> Work item
Scan the material below for the string "KnowledgeBase". Report every line that has it.

> Data shown
Lemma checked_address_of_Z k len label :
  0 ≤ k < len → len ≤ 2 ^ 53 → checked_address (f_of_Z k) len label = Ok k.
Proof.
  intros Hk Hlen. unfold checked_address. rewrite f_of_Z_finite, f_of_Z_nonneg by lia. simpl.
  rewrite to_usize_trunc_of_Z by lia. destruct (Z.leb_spec len k); [lia|done].
Qed.

Section stack_ops.
Context (kb : KnowledgeBase) (c : Cpu) (k : Z).
Context (Hregs : length (registers c) = REGISTER_COUNT) (Hstack : length (stack c) = STACK_SIZE)
        (Hk : 0 ≤ k < Z.of_nat STACK_SIZE).
Set Default Proof Using "Type*".

Lemma push_acts v x :
  registers c !! STACK_POINTER_REGISTER = Some (f_of_Z k) → value_of kb c v = Ok x →
  ∃ j, exec_push kb [v] c =
    (Ok (), set_cpu_journal j
       (set_registers (<[STACK_POINTER_REGISTER := f_of_Z (k + 1)]> (registers c))
          (set_stack (<[Z.to_nat k := x]> (stack c)) c))).
Proof.
  intros Hsp Hx. unfold exec_push. unfold STACK_SIZE in *.
  match goal with |- context [(stack_pointer ≫= ?g) c] =>
    destruct (bind_observes _ _ g c observes_stack_pointer) as [j1 ->] end.
  rewrite Hsp. cbn [expect]. unfold mbind at 1, outcome_mbind, outcome_bind.
  rewrite Hstack, checked_address_of_Z by lia.
  match goal with |- context [(operand_value kb [v] 0 ≫= ?g) ?c'] =>
    change (operand_value kb [v] 0) with (value kb v);
    destruct (bind_observes _ _ g c' (observes_value kb v)) as [j2 ->];
    change (value_of kb c' v) with (value_of kb c v) end.
  rewrite Hx. cbv beta iota.
  destruct (write_stack_spec k x (set_cpu_journal j2 (set_cpu_journal j1 c))) as [j3 Hw]; [simpl; lia|].
  unfold mbind at 1, M_mbind at 1. rewrite Hw.
  match goal with |- context [(read_register ?r ≫= ?g) ?c'] =>
    destruct (bind_observes _ _ g c' (observes_read_register r)) as [j4 ->] end.
  simpl. rewrite Hsp. cbn [expect]. rewrite (proj1 (stack_pointer_steps k ltac:(lia))).
  match goal with |- context [write_register_at ?i ?y ?c'] =>
    destruct (write_register_at_spec i y c') as [j5 ->] end.
  - simpl. rewrite Hregs. unfold STACK_POINTER_REGISTER, REGISTER_COUNT. lia.
  - by exists j5.
Qed.

Lemma pop_acts r x i :
  registers c !! STACK_POINTER_REGISTER = Some (f_of_Z (k + 1)) → stack c !! Z.to_nat k = Some x →
  let c1 := set_registers (<[STACK_POINTER_REGISTER := f_of_Z k]> (registers c)) c in
  register_index_of c1 r = Ok i →
  ∃ j, exec_pop [r] c =
    (Ok (), set_cpu_journal j (set_registers (<[i := x]> (registers c1)) c1)).
Proof.
  intros Hsp Hx c1 Hi. unfold exec_pop. unfold STACK_SIZE in *.
  match goal with |- context [(read_register ?r ≫= ?g) ?c'] =>
    destruct (bind_observes _ _ g c' (observes_read_register r)) as [j1 ->] end.
  rewrite Hsp. cbn [expect]. rewrite (proj2 (stack_pointer_steps k ltac:(lia))). cbv zeta.
  destruct (write_register_at_spec STACK_POINTER_REGISTER (f_of_Z k) (set_cpu_journal j1 c)) as [j2 Hw].
  { simpl. rewrite Hregs. unfold STACK_POINTER_REGISTER, REGISTER_COUNT. lia. }
  unfold mbind at 1, M_mbind at 1. rewrite Hw.
  change (set_cpu_journal j2 (set_registers _ _)) with (set_cpu_journal j2 c1).
  unfold stack_len, gets, lift, mbind at 1, M_mbind at 1. cbn [stack set_cpu_journal c1 set_registers].
  rewrite Hstack, checked_address_of_Z by lia.
  unfold mbind at 1, M_mbind at 1.
  change (operand [r] 0 ≫= λ target : string, read_stack k ≫= λ v, write_register target v)
    with (read_stack k ≫= λ v, write_register r v).
  match goal with |- context [(read_stack ?a ≫= ?g) ?c'] =>
    destruct (bind_observes _ _ g c' (observes_read_stack a)) as [j3 ->] end.
  simpl. rewrite Hx. cbn [expect].
  match goal with |- context [write_register ?s ?y ?c'] =>
    destruct (write_register_spec s y c') as [j4 ->];
      [simpl; by rewrite length_insert|change (register_index_of c' s) with (register_index_of c1 s)] end.
  rewrite Hi. by exists j4.
Qed.
End stack_ops.

(** A value pushed is the value a following [pop] delivers: the pair leaves the
    stack pointer where it was, stores the value at the address it named, and
    changes only the register that is popped into. *)
Theorem push_pop `{Libm} `{Build} (kb : KnowledgeBase) (tick : Z) (actor : EffectActor)
    (line line' : Z) (v r : string) (m : Machine) (nd : nat) (k : Z) (x : f64) (i : nat) :
  cpu_ok nd (m_cpu m) → 0 ≤ k < 512 →
  registers (m_cpu m) !! STACK_POINTER_REGISTER = Some (f_of_Z k) →
  value_of kb (m_cpu m) v = Ok x → register_index_of (m_cpu m) r = Ok i →
  ∃ m1 m2,
    execute_operation kb tick actor {| op_line := line; mnemonic := "push"; operands := [v] |} m = (Ok (), m1)
    ∧ execute_operation kb tick actor {| op_line := line'; mnemonic := "pop"; operands := [r] |} m1 = (Ok (), m2)
    ∧ registers (m_cpu m2) = <[i := x]> (registers (m_cpu m))
    ∧ stack (m_cpu m2) = <[Z.to_nat k := x]> (stack (m_cpu m))
    ∧ m_fx m2 = m_fx m.
Proof.
  intros [Hr Hs _ _] Hk Hsp Hv Hi.
  destruct (write_pc_spec (line + 1) (m_cpu m)) as [j1 Hpc].
  destruct (push_acts kb (set_cpu_journal j1 (set_pc (line + 1) (m_cpu m))) k Hr Hs Hk v x Hsp Hv) as [j2 Hpush].
  eexists _. rewrite (execute_operation_cpu kb tick actor _ (exec_push kb [v])) by reflexivity.
  unfold mbind at 1, M_mbind at 1. cbn [op_line]. rewrite Hpc, Hpush.
  match goal with |- context [set_m_cpu ?c' m] => set (c1 := c') end.
  destruct (write_pc_spec (line' + 1) c1) as [j3 Hpc'].
  assert (<[STACK_POINTER_REGISTER := f_of_Z k]> (registers c1) = registers (m_cpu m)) as Hback.
  { subst c1. simpl. rewrite list_insert_insert_eq. by apply list_insert_id. }
  destruct (pop_acts (set_cpu_journal j3 (set_pc (line' + 1) c1)) k) with (r := r) (x := x) (i := i)
    as [j4 Hpop]; try done.
  { simpl. by rewrite length_insert. }
  { simpl. by rewrite length_insert. }
  { simpl. apply list_lookup_insert_eq. rewrite Hr. unfold STACK_POINTER_REGISTER, REGISTER_COUNT. lia. }
  { simpl. apply list_lookup_insert_eq. rewrite Hs. unfold STACK_SIZE. lia. }
  { rewrite <-Hi. apply register_index_of_ext; [exact Hback|done]. }
  eexists. split; [done|].
  rewrite (execute_operation_cpu kb tick actor _ (exec_pop [r])) by reflexivity.
  unfold mbind at 1, M_mbind at 1. cbn [op_line].
  match goal with |- context [write_pc (line' + 1) ?d] => change d with c1 end. rewrite Hpc', Hpop.
  split_and!; [done| |done|done]. simpl. by rewrite <-Hback at 2.
Qed.

(** ** The random stream *)

Lemma shr_lxor_zero x k : 0 < k → 0 ≤ x → Z.lxor x (Z.shiftr x k) = 0 → x = 0.
Proof.
  intros Hk Hx H%Z.lxor_eq. rewrite Z.shiftr_div_pow2 in H by lia.
  destruct (Z.eq_dec x 0); [done|].
  assert (x / 2 ^ k < x); [|lia]. apply Z.div_lt; [lia|]. apply Z.pow_gt_1; lia.
Qed.

Lemma shl_lxor_zero x k :
  0 < k → Z.gcd (2 ^ 64) (2 ^ k - 1) = 1 → 0 ≤ x < 2 ^ 64 →
  Z.lxor x (wrap_u 64 (Z.shiftl x k)) = 0 → x = 0.
Proof.
  intros Hk Hg Hx H%Z.lxor_eq. unfold wrap_u in H. rewrite Z.shiftl_mul_pow2 in H by lia.
  assert (2 ^ 64 | (2 ^ k - 1) * x) as Hd.
  { exists (x * 2 ^ k / 2 ^ 64). pose proof (Z.div_mod (x * 2 ^ k) (2 ^ 64) ltac:(lia)). lia. }
  apply Z.gauss in Hd as [q Hq]; [nia|done].
Qed.

Lemma lxor_range w a b : 0 ≤ w → 0 ≤ a < 2 ^ w → 0 ≤ b < 2 ^ w → 0 ≤ Z.lxor a b < 2 ^ w.
Proof.
  intros Hw Ha Hb. assert (0 ≤ Z.lxor a b) as H0 by (apply Z.lxor_nonneg; lia). split; [done|].
  destruct (Z.eq_dec (Z.lxor a b) 0) as [->|]; [lia|]. apply Z.log2_lt_pow2; [lia|].
  eapply Z.le_lt_trans; [apply Z.log2_lxor; lia|].
  destruct (Z.eq_dec w 0) as [->|]; [change (2 ^ 0) with 1 in *; assert (a = 0) by lia; assert (b = 0) by lia; subst; done|].
  apply Z.max_lub_lt.
  - destruct (Z.eq_dec a 0) as [->|]; [change (Z.log2 0) with 0; lia|apply Z.log2_lt_pow2; lia].
  - destruct (Z.eq_dec b 0) as [->|]; [change (Z.log2 0) with 0; lia|apply Z.log2_lt_pow2; lia].
Qed.

Lemma shiftr_range x k : 0 ≤ k → 0 ≤ x < 2 ^ 64 → 0 ≤ Z.shiftr x k < 2 ^ 64.
Proof.
  intros Hk Hx. rewrite Z.shiftr_div_pow2 by lia.
  assert (0 < 2 ^ k) by (apply Z.pow_pos_nonneg; lia). split; [by apply Z.div_pos; lia|].
  eapply Z.le_lt_trans; [apply Z.div_le_upper_bound with (q := x); nia|lia].
Qed.

(** One step never reaches zero from another state, and stays within 64 bits. *)
Lemma xorshift_range x : 0 < x < 2 ^ 64 → 0 < xorshift x < 2 ^ 64.
Proof.
  intros Hx. unfold xorshift.
  set (a := Z.lxor x _). assert (0 ≤ a < 2 ^ 64) as Ha.
  { apply lxor_range; [lia..|]. apply wrap_u_range. lia. }
  assert (a ≠ 0) as Ha0.
  { intros H. apply shl_lxor_zero in H; [lia|lia|reflexivity|lia]. }
  set (b := Z.lxor a _). assert (0 ≤ b < 2 ^ 64) as Hb.
  { apply lxor_range; [lia..|]. apply shiftr_range; lia. }
  assert (b ≠ 0) as Hb0.
  { intros H. apply shr_lxor_zero in H; lia. }
  set (d := Z.lxor b _). assert (0 ≤ d < 2 ^ 64) as Hd.
  { apply lxor_range; [lia..|]. apply wrap_u_range. lia. }
  assert (d ≠ 0) as Hd0.
  { intros H. apply shl_lxor_zero in H; [lia|lia|reflexivity|lia]. }
  lia.
Qed.

(** The random stream of a CPU is never absorbed by the zero state: whatever
    [rand] returns, a state that is not zero stays so and within 64 bits, and the
    register receives the top 53 bits of the new state over [2 ^ 53]. *)
Theorem rand_stream `{Libm} `{Build} (kb : KnowledgeBase) (tick : Z) (actor : EffectActor)
    (line : Z) (r : string) (m m' : Machine) (res : outcome message ()) (nd : nat) :
  cpu_ok nd (m_cpu m) → 0 < random_state (m_cpu m) < 2 ^ 64 →
  execute_operation kb tick actor {| op_line := line; mnemonic := "rand"; operands := [r] |} m = (res, m') →
  0 < random_state (m_cpu m') < 2 ^ 64
  ∧ (∀ i, register_index_of (m_cpu m) r = Ok i →
      registers (m_cpu m') = <[i := f_div (f_of_Z (random_state (m_cpu m') / 2 ^ 11)) (f_of_Z (2 ^ 53))]>
                               (registers (m_cpu m))).
Proof.
  intros Hok Hs. rewrite (execute_operation_cpu kb tick actor _ (exec_rand [r])) by reflexivity.
  destruct (write_pc_spec (line + 1) (m_cpu m)) as [j1 Hpc].
  unfold mbind at 1, M_mbind at 1. cbn [op_line]. rewrite Hpc.
  unfold exec_rand, gets. unfold mbind at 1, M_mbind at 1. cbv zeta.
  match goal with |- context [write_random_state ?v ≫= ?g] => change v with (xorshift (random_state (m_cpu m))) end.
  match goal with |- context [(write_random_state ?v ≫= ?g) ?d] =>
    destruct (write_random_state_spec v d) as [j2 Hw] end.
  unfold mbind at 1, M_mbind at 1. rewrite Hw.
  match goal with |- context [(operand [r] 0 ≫= λ target, write_register target ?y)] =>
    change (operand [r] 0 ≫= λ target, write_register target y) with (write_register r y) end.
  match goal with |- context [write_register ?s ?y ?d] =>
    destruct (write_register_spec s y d) as [j3 ->]; [apply Hok|];
    change (register_index_of d s) with (register_index_of (m_cpu m) s) end.
  pose proof (xorshift_range _ Hs) as Hx.
  destruct (register_index_of (m_cpu m) r) as [i| |] eqn:E; intros [= <- <-]; simpl;
    (split; [exact Hx|]); [|done..].
  intros ? [= <-]. rewrite Z.shiftr_div_pow2 by lia. done.
Qed.

(** ** Safety *)

Lemma safe_execute_operation `{Libm} `{Build} kb tick actor op sizes nn :
  overflow_checks = false → (operands_read (mnemonic op) ≤ length (operands op))%nat →
  safe (machine_ok sizes nn) (execute_operation kb tick actor op) any.
Proof.
  intros Hrelease Hlen. unfold execute_operation. eapply safe_bind; [apply safe_on_cpu, safe_write_pc|intros _ _].
  destruct (execute_cpu kb tick op) eqn:E; [|by apply safe_execute_device].
  apply safe_on_cpu. by eapply safe_execute_cpu.
Qed.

> Answer for this exercise
Context (kb : KnowledgeBase) (c : Cpu) (k : Z).
Theorem push_pop `{Libm} `{Build} (kb : KnowledgeBase) (tick : Z) (actor : EffectActor)
Theorem rand_stream `{Libm} `{Build} (kb : KnowledgeBase) (tick : Z) (actor : EffectActor)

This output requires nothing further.